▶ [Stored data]
.....

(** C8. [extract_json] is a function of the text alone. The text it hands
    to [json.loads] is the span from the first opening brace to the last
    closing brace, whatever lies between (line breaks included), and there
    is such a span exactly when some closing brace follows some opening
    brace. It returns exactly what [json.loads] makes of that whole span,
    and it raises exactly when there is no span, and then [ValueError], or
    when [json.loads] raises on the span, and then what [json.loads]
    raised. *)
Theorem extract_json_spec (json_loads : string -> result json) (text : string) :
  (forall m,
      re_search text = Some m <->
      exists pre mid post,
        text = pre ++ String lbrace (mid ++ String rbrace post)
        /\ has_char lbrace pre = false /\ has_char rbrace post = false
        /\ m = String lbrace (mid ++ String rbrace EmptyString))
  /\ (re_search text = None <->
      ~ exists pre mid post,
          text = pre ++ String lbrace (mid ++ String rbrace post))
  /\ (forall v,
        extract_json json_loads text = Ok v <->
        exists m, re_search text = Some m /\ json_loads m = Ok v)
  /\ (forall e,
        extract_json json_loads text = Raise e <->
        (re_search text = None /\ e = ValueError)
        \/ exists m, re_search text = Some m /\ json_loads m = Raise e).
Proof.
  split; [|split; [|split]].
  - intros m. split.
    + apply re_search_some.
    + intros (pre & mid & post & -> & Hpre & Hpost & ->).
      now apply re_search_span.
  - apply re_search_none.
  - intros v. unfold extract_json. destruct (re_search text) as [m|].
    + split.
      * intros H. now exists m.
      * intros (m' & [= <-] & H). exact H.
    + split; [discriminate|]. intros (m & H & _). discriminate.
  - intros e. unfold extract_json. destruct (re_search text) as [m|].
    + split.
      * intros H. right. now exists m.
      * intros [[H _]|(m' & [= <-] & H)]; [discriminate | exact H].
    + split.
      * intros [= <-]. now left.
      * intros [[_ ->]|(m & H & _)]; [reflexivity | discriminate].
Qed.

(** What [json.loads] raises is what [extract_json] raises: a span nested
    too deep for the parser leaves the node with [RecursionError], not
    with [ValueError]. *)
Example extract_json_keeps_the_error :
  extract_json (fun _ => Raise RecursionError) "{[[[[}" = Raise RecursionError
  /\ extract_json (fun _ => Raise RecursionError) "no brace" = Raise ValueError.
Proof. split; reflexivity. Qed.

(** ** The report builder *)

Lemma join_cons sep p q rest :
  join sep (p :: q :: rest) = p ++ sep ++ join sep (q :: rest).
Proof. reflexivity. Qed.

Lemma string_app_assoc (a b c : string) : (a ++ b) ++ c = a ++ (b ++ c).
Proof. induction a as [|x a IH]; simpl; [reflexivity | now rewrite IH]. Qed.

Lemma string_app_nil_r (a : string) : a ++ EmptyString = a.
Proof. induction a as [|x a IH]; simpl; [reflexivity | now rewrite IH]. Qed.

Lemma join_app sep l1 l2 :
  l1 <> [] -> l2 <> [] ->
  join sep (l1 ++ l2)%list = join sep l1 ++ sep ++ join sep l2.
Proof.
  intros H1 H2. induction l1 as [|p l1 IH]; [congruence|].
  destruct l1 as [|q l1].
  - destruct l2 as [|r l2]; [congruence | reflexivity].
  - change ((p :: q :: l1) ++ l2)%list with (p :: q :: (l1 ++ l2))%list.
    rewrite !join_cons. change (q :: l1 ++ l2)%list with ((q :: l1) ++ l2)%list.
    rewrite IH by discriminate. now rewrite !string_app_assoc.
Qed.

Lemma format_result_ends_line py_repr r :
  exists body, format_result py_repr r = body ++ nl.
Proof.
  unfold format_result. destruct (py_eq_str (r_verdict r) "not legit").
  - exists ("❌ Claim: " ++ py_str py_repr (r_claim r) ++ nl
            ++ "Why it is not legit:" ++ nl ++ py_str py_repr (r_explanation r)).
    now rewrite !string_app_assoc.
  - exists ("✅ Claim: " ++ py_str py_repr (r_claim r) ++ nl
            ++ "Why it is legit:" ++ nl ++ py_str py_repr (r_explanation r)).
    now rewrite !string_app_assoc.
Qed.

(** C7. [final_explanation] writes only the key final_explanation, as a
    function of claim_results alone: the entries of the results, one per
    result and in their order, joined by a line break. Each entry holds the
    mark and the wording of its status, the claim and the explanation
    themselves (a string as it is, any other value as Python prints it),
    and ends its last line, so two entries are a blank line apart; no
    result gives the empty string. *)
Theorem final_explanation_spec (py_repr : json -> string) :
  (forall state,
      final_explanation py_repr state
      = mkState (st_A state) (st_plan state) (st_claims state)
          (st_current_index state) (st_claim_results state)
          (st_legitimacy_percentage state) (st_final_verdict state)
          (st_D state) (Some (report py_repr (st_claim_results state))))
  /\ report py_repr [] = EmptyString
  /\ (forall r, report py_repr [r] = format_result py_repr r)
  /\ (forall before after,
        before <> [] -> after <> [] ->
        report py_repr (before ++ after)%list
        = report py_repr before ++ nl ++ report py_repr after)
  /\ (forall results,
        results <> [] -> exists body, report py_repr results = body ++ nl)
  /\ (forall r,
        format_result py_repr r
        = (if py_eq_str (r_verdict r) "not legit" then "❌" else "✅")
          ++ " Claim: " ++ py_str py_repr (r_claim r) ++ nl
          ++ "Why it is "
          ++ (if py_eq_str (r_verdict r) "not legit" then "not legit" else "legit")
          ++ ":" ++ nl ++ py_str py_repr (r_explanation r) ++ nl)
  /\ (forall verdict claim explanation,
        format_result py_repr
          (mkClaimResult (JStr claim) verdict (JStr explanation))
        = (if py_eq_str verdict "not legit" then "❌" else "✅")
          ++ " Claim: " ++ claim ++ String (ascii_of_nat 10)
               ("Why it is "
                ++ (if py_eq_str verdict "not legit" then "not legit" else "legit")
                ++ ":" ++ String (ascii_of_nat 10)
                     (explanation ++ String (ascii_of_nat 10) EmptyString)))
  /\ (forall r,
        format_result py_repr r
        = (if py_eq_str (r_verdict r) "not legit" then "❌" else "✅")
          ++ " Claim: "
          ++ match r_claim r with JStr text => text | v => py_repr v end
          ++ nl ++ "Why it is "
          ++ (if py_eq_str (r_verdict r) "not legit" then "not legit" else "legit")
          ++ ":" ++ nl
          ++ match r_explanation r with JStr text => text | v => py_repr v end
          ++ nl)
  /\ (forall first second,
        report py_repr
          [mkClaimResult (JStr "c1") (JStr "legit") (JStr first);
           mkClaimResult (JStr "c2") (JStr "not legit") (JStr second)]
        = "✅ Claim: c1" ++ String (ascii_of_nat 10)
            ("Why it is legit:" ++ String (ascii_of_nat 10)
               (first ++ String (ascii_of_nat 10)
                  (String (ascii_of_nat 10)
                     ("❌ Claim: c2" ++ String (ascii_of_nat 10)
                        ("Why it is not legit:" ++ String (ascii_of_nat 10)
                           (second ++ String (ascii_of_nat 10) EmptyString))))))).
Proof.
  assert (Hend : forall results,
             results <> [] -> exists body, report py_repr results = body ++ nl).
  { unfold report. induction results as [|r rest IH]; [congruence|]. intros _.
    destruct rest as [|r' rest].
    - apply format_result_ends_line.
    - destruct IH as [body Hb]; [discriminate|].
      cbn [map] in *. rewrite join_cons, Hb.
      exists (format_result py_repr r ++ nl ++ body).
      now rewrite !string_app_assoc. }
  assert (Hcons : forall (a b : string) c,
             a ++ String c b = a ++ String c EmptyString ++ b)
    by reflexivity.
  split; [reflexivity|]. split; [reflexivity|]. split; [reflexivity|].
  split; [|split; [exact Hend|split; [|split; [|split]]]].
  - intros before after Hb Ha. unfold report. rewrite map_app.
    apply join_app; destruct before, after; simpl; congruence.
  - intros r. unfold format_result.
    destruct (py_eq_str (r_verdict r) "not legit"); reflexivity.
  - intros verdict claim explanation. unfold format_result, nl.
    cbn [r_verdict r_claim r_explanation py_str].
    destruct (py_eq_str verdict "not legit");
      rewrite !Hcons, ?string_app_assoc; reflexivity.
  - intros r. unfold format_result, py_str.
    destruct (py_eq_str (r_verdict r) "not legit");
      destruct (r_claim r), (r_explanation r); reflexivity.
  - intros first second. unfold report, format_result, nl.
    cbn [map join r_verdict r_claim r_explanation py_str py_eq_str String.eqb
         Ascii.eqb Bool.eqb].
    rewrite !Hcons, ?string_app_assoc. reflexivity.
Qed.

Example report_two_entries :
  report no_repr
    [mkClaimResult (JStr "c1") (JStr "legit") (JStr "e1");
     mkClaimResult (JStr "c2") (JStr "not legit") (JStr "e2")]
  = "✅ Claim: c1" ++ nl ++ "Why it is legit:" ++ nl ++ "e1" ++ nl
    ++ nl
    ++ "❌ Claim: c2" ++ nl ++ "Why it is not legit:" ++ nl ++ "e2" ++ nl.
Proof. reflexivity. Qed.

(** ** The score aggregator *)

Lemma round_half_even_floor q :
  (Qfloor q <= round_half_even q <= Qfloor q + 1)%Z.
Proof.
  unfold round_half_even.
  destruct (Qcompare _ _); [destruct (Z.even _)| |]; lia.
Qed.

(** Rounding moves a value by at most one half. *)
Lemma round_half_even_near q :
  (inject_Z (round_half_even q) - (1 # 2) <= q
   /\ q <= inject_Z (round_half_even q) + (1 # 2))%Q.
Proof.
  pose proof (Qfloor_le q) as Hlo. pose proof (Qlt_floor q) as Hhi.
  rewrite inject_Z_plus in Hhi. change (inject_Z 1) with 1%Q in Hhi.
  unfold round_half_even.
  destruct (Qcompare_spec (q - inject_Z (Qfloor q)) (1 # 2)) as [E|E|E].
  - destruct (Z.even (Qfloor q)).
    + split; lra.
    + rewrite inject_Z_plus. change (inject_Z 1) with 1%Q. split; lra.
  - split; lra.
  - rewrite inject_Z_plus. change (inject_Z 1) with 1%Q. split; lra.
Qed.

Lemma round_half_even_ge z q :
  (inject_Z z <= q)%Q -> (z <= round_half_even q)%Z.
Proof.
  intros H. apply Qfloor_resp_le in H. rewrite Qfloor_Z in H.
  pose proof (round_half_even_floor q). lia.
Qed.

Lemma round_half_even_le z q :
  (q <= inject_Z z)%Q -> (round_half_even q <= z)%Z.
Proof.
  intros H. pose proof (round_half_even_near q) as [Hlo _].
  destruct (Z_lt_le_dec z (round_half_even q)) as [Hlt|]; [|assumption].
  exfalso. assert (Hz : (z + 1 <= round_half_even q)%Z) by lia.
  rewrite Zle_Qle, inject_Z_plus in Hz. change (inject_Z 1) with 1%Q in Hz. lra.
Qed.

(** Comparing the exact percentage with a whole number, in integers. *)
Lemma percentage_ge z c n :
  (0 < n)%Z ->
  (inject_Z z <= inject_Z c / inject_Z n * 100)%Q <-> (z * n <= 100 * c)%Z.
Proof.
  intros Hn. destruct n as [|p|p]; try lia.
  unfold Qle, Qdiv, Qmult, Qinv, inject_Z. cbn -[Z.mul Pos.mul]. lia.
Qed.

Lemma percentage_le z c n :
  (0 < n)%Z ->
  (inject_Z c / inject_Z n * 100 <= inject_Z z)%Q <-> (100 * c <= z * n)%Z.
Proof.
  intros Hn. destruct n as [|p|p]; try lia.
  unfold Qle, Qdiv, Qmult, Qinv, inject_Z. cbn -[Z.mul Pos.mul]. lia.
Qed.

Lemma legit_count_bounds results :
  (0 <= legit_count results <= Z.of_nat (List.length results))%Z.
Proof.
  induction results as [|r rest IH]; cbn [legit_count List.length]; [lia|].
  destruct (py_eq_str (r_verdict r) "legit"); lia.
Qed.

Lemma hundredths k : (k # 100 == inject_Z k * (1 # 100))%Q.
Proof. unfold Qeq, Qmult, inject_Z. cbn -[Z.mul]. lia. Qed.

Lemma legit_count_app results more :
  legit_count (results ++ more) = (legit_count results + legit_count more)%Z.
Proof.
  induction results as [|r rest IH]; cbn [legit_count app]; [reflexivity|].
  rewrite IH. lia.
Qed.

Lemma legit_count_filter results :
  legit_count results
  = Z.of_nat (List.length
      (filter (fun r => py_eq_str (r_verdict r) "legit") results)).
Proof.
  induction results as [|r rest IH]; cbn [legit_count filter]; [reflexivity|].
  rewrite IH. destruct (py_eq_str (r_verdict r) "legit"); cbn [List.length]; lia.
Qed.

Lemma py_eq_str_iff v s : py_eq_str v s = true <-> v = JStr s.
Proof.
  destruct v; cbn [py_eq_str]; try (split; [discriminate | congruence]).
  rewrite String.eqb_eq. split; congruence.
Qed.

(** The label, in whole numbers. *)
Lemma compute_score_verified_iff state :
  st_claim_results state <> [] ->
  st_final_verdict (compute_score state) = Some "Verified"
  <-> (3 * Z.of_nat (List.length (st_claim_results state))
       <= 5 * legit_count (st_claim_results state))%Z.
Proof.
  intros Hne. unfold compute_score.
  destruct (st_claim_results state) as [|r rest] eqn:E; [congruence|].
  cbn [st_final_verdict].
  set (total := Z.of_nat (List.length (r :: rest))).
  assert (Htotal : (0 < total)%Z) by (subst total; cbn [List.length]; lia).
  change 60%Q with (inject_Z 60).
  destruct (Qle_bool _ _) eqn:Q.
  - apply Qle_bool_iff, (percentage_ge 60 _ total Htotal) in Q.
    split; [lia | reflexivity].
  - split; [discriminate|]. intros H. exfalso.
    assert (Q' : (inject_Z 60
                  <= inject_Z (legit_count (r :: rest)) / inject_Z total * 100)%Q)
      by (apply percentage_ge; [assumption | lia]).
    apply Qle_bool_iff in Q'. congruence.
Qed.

.....

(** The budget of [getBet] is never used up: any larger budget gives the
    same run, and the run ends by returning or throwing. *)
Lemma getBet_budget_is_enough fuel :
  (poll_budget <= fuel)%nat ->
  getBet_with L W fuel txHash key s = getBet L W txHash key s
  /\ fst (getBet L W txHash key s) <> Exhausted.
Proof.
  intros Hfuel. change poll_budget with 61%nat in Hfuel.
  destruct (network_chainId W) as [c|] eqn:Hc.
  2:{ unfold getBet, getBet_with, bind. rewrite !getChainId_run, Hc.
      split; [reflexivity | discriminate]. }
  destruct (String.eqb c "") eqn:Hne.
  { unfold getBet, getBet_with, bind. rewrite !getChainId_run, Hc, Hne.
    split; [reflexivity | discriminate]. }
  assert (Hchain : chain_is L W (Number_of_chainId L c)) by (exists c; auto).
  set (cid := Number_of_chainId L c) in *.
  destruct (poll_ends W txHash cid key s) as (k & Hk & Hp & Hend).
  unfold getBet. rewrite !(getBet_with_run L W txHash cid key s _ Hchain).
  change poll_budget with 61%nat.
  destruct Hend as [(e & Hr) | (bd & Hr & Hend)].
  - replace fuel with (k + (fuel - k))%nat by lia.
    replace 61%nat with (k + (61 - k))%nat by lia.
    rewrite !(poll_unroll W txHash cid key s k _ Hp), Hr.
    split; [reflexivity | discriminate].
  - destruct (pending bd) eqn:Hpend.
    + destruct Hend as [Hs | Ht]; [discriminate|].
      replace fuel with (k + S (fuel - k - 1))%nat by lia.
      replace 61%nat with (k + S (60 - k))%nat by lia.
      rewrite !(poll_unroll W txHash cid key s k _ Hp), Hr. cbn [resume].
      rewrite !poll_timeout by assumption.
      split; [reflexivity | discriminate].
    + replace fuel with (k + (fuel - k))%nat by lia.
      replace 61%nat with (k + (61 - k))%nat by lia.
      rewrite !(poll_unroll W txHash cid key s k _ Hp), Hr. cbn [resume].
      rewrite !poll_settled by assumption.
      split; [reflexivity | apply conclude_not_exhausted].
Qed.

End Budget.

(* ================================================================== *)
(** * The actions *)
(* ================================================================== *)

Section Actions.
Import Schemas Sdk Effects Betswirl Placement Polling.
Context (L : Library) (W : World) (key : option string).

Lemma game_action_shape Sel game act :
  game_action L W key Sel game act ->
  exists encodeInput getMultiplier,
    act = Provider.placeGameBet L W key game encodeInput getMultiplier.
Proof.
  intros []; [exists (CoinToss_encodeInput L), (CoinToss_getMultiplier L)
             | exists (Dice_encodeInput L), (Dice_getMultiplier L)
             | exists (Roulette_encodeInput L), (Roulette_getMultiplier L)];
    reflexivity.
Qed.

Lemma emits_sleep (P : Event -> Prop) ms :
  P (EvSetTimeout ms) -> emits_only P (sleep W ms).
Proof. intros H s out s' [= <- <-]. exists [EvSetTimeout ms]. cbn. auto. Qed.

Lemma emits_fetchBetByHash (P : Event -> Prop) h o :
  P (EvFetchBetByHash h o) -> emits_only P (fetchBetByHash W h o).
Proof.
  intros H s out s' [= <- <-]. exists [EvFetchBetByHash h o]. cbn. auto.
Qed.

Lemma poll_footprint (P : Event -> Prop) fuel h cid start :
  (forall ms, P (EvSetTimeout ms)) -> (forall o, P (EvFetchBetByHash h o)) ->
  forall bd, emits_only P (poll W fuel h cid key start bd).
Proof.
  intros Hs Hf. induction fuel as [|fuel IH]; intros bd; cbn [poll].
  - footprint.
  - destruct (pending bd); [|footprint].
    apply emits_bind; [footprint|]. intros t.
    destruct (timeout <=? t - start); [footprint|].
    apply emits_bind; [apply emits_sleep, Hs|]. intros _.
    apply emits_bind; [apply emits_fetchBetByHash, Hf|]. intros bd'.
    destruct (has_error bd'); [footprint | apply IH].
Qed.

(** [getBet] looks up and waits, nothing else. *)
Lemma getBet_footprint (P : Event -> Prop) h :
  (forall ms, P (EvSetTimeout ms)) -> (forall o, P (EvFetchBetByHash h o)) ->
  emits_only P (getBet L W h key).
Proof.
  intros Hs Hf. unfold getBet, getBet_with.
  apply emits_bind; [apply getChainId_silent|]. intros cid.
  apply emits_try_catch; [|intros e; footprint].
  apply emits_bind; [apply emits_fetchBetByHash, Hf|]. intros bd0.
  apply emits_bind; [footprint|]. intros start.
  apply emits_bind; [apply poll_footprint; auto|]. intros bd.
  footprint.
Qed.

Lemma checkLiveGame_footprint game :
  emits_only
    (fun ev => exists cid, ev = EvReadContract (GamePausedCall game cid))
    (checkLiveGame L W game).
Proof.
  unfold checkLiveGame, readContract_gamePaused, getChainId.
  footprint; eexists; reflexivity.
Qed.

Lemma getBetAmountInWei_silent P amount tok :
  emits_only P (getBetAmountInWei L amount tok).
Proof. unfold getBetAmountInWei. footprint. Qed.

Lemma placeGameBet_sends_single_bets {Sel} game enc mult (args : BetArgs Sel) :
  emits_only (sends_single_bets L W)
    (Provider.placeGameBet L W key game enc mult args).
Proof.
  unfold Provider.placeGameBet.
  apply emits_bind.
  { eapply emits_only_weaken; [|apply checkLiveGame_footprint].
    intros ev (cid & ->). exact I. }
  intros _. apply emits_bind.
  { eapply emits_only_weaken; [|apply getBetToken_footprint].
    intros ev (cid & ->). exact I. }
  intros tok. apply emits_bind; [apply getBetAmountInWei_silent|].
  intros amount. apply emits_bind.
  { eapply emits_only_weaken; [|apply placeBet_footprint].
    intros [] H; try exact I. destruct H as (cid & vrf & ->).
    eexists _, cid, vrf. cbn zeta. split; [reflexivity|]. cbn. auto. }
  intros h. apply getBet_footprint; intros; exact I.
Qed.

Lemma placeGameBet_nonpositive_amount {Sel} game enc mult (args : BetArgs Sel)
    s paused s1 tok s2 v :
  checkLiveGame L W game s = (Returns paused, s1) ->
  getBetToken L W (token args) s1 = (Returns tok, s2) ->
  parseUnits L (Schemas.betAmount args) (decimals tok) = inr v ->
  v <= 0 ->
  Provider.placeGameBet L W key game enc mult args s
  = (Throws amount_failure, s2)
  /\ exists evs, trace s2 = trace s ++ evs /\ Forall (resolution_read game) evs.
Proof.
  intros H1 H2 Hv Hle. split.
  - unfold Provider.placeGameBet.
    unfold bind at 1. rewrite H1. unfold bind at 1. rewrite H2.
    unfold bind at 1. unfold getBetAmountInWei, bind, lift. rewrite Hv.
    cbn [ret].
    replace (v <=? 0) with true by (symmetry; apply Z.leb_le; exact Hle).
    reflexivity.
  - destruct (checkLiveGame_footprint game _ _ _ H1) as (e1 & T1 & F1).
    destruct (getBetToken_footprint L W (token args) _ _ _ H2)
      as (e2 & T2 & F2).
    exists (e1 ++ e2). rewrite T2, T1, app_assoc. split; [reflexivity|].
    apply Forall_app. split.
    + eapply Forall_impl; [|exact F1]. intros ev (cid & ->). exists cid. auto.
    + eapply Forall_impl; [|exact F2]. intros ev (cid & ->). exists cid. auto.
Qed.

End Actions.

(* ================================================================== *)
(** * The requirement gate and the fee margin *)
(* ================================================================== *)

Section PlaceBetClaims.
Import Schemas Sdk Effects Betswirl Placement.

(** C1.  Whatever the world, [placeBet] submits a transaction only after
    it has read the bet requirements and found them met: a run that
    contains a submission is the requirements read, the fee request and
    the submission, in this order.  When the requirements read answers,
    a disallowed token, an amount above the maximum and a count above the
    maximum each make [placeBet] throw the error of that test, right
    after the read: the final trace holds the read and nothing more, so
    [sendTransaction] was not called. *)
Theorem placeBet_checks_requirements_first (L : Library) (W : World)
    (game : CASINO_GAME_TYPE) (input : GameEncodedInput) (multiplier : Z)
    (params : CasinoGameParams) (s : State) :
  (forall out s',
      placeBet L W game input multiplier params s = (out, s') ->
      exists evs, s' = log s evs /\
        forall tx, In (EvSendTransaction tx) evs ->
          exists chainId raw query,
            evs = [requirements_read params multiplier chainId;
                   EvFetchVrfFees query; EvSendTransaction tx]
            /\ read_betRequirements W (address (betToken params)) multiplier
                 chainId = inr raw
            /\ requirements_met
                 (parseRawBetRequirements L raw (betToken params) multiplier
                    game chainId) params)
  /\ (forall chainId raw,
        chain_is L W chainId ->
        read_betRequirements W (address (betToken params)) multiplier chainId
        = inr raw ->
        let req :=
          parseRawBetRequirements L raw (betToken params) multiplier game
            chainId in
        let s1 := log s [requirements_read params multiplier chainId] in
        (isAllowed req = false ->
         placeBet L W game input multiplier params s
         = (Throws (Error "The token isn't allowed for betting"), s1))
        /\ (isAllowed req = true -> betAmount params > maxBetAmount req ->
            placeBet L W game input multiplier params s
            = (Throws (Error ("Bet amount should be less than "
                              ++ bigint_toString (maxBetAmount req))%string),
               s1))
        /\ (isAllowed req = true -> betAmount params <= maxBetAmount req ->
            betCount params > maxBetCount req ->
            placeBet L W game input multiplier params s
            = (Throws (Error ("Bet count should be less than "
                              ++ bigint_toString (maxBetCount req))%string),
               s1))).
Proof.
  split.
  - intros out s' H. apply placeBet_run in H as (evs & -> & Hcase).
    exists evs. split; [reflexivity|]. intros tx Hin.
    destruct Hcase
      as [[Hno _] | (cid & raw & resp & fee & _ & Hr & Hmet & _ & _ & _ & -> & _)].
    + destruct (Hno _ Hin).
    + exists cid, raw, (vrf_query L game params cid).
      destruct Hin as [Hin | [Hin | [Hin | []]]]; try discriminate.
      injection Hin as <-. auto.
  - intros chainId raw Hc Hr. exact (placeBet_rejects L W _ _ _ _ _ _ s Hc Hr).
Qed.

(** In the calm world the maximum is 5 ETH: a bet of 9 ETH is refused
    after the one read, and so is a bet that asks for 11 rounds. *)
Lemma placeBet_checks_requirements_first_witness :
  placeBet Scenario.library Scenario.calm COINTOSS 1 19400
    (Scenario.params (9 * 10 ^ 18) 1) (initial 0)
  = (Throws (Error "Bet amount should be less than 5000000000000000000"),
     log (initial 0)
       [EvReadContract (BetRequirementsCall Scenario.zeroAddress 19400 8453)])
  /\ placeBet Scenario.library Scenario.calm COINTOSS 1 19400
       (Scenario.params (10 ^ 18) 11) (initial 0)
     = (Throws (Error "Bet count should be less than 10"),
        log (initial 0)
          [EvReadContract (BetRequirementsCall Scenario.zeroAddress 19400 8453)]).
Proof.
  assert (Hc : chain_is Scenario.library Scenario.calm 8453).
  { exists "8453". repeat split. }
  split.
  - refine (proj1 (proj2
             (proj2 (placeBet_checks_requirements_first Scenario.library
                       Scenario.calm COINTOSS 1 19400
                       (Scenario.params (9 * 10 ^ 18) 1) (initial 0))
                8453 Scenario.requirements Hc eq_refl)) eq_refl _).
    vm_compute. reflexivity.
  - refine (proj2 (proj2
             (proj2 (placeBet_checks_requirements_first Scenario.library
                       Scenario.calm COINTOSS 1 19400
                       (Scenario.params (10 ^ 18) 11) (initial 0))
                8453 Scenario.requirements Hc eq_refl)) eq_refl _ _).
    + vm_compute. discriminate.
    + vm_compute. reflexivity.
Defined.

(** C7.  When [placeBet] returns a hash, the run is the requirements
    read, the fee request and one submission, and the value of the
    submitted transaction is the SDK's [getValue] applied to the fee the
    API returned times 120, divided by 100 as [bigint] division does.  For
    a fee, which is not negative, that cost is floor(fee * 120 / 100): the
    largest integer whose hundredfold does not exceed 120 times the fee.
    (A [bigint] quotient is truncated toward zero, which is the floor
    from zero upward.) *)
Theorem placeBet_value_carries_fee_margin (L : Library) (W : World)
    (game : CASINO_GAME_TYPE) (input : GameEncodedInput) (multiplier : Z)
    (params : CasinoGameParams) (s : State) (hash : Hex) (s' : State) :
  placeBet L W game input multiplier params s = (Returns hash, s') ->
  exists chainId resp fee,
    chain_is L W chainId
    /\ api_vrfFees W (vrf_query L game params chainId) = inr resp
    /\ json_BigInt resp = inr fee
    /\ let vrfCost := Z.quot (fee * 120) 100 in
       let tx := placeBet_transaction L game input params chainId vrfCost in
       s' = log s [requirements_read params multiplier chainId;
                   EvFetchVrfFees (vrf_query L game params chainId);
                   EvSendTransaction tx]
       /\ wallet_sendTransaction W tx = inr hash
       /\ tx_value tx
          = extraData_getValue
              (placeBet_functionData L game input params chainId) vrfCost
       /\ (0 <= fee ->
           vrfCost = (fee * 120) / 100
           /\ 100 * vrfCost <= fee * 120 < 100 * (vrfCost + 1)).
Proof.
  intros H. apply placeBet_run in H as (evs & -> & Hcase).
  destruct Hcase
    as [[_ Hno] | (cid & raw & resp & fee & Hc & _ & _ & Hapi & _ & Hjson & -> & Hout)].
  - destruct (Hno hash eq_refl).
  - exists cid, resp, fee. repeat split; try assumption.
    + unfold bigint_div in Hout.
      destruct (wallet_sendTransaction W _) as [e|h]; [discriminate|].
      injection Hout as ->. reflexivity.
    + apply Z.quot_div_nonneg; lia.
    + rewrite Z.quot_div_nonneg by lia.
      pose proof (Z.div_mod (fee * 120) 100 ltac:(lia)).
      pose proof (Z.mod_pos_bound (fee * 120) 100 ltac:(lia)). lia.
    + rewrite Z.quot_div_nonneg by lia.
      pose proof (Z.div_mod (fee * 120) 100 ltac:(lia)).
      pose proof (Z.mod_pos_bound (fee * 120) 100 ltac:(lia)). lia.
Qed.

.....

▶ [TASK STATEMENT]
Beginning at the line above with "Proof. unfold getBetAmountInWei." and finishing at the line with "eexists _, cid, vrf.", return each line exactly and return nothing else.

▶ [RESULT]
Proof. unfold getBetAmountInWei. footprint. Qed.

Lemma placeGameBet_sends_single_bets {Sel} game enc mult (args : BetArgs Sel) :
  emits_only (sends_single_bets L W)
    (Provider.placeGameBet L W key game enc mult args).
Proof.
  unfold Provider.placeGameBet.
  apply emits_bind.
  { eapply emits_only_weaken; [|apply checkLiveGame_footprint].
    intros ev (cid & ->). exact I. }
  intros _. apply emits_bind.
  { eapply emits_only_weaken; [|apply getBetToken_footprint].
    intros ev (cid & ->). exact I. }
  intros tok. apply emits_bind; [apply getBetAmountInWei_silent|].
  intros amount. apply emits_bind.
  { eapply emits_only_weaken; [|apply placeBet_footprint].
    intros [] H; try exact I. destruct H as (cid & vrf & ->).
    eexists _, cid, vrf. cbn zeta. split; [reflexivity|]. cbn. auto. }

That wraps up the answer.